### Instructions for the task:
Set every entry down again exactly, omitting none.
========
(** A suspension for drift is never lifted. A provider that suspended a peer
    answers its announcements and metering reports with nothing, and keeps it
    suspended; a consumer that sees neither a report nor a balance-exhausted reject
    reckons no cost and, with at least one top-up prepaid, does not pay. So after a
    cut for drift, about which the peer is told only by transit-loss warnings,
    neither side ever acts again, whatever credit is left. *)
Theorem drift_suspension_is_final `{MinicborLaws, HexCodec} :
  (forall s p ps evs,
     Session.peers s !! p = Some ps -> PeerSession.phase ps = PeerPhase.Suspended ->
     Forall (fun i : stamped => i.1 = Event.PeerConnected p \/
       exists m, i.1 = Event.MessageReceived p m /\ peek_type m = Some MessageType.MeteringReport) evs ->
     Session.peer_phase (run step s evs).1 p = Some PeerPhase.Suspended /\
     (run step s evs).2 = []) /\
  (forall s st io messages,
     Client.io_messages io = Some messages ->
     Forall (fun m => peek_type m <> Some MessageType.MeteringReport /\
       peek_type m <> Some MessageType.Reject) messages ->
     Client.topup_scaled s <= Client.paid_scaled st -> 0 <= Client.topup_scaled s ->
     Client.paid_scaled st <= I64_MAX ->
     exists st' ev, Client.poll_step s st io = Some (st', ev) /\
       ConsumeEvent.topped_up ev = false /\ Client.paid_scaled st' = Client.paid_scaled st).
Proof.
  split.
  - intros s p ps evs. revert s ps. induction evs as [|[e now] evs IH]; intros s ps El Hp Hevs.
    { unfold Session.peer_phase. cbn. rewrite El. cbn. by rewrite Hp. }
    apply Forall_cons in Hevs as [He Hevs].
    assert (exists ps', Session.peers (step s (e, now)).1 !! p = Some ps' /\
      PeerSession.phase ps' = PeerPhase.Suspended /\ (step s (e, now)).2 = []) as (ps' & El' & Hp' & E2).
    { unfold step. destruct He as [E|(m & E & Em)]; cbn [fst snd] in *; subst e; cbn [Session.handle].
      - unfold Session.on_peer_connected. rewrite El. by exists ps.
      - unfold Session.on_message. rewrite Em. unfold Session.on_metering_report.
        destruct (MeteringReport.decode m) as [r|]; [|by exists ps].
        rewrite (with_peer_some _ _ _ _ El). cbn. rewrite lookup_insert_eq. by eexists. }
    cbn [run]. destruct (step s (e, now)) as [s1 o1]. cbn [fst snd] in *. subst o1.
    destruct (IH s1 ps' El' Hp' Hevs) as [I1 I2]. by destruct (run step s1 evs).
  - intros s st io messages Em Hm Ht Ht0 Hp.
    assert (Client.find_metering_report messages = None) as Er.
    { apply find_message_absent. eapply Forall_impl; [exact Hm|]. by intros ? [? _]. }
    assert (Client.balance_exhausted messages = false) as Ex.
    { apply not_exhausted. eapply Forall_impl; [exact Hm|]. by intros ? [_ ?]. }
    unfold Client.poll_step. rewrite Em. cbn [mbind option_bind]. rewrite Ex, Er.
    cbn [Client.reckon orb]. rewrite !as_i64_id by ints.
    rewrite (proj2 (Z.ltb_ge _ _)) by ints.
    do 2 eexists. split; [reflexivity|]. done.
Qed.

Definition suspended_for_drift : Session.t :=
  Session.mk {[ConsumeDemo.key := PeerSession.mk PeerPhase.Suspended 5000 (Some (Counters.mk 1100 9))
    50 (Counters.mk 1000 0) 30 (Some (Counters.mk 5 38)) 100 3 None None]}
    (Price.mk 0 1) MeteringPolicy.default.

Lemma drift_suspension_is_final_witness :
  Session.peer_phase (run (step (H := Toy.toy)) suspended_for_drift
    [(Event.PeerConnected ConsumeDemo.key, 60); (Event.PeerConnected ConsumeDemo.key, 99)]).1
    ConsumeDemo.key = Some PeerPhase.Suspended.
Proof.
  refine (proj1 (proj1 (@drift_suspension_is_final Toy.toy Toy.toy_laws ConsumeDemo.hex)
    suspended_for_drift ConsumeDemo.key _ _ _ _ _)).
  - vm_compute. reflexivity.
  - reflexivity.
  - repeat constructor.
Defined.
========
### Response to the exercise:
(** A suspension for drift is never lifted. A provider that suspended a peer
    answers its announcements and metering reports with nothing, and keeps it
    suspended; a consumer that sees neither a report nor a balance-exhausted reject
    reckons no cost and, with at least one top-up prepaid, does not pay. So after a
    cut for drift, about which the peer is told only by transit-loss warnings,
    neither side ever acts again, whatever credit is left. *)
Theorem drift_suspension_is_final `{MinicborLaws, HexCodec} :
  (forall s p ps evs,
     Session.peers s !! p = Some ps -> PeerSession.phase ps = PeerPhase.Suspended ->
     Forall (fun i : stamped => i.1 = Event.PeerConnected p \/
       exists m, i.1 = Event.MessageReceived p m /\ peek_type m = Some MessageType.MeteringReport) evs ->
     Session.peer_phase (run step s evs).1 p = Some PeerPhase.Suspended /\
     (run step s evs).2 = []) /\
  (forall s st io messages,
     Client.io_messages io = Some messages ->
     Forall (fun m => peek_type m <> Some MessageType.MeteringReport /\
       peek_type m <> Some MessageType.Reject) messages ->
     Client.topup_scaled s <= Client.paid_scaled st -> 0 <= Client.topup_scaled s ->
     Client.paid_scaled st <= I64_MAX ->
     exists st' ev, Client.poll_step s st io = Some (st', ev) /\
       ConsumeEvent.topped_up ev = false /\ Client.paid_scaled st' = Client.paid_scaled st).
Proof.
  split.
  - intros s p ps evs. revert s ps. induction evs as [|[e now] evs IH]; intros s ps El Hp Hevs.
    { unfold Session.peer_phase. cbn. rewrite El. cbn. by rewrite Hp. }
    apply Forall_cons in Hevs as [He Hevs].
    assert (exists ps', Session.peers (step s (e, now)).1 !! p = Some ps' /\
      PeerSession.phase ps' = PeerPhase.Suspended /\ (step s (e, now)).2 = []) as (ps' & El' & Hp' & E2).
    { unfold step. destruct He as [E|(m & E & Em)]; cbn [fst snd] in *; subst e; cbn [Session.handle].
      - unfold Session.on_peer_connected. rewrite El. by exists ps.
      - unfold Session.on_message. rewrite Em. unfold Session.on_metering_report.
        destruct (MeteringReport.decode m) as [r|]; [|by exists ps].
        rewrite (with_peer_some _ _ _ _ El). cbn. rewrite lookup_insert_eq. by eexists. }
    cbn [run]. destruct (step s (e, now)) as [s1 o1]. cbn [fst snd] in *. subst o1.
    destruct (IH s1 ps' El' Hp' Hevs) as [I1 I2]. by destruct (run step s1 evs).
  - intros s st io messages Em Hm Ht Ht0 Hp.
    assert (Client.find_metering_report messages = None) as Er.
    { apply find_message_absent. eapply Forall_impl; [exact Hm|]. by intros ? [? _]. }
    assert (Client.balance_exhausted messages = false) as Ex.
    { apply not_exhausted. eapply Forall_impl; [exact Hm|]. by intros ? [_ ?]. }
    unfold Client.poll_step. rewrite Em. cbn [mbind option_bind]. rewrite Ex, Er.
    cbn [Client.reckon orb]. rewrite !as_i64_id by ints.
    rewrite (proj2 (Z.ltb_ge _ _)) by ints.
    do 2 eexists. split; [reflexivity|]. done.
Qed.

Definition suspended_for_drift : Session.t :=
  Session.mk {[ConsumeDemo.key := PeerSession.mk PeerPhase.Suspended 5000 (Some (Counters.mk 1100 9))
    50 (Counters.mk 1000 0) 30 (Some (Counters.mk 5 38)) 100 3 None None]}
    (Price.mk 0 1) MeteringPolicy.default.

Lemma drift_suspension_is_final_witness :
  Session.peer_phase (run (step (H := Toy.toy)) suspended_for_drift
    [(Event.PeerConnected ConsumeDemo.key, 60); (Event.PeerConnected ConsumeDemo.key, 99)]).1
    ConsumeDemo.key = Some PeerPhase.Suspended.
Proof.
  refine (proj1 (proj1 (@drift_suspension_is_final Toy.toy Toy.toy_laws ConsumeDemo.hex)
    suspended_for_drift ConsumeDemo.key _ _ _ _ _)).
  - vm_compute. reflexivity.
  - reflexivity.
  - repeat constructor.
Defined.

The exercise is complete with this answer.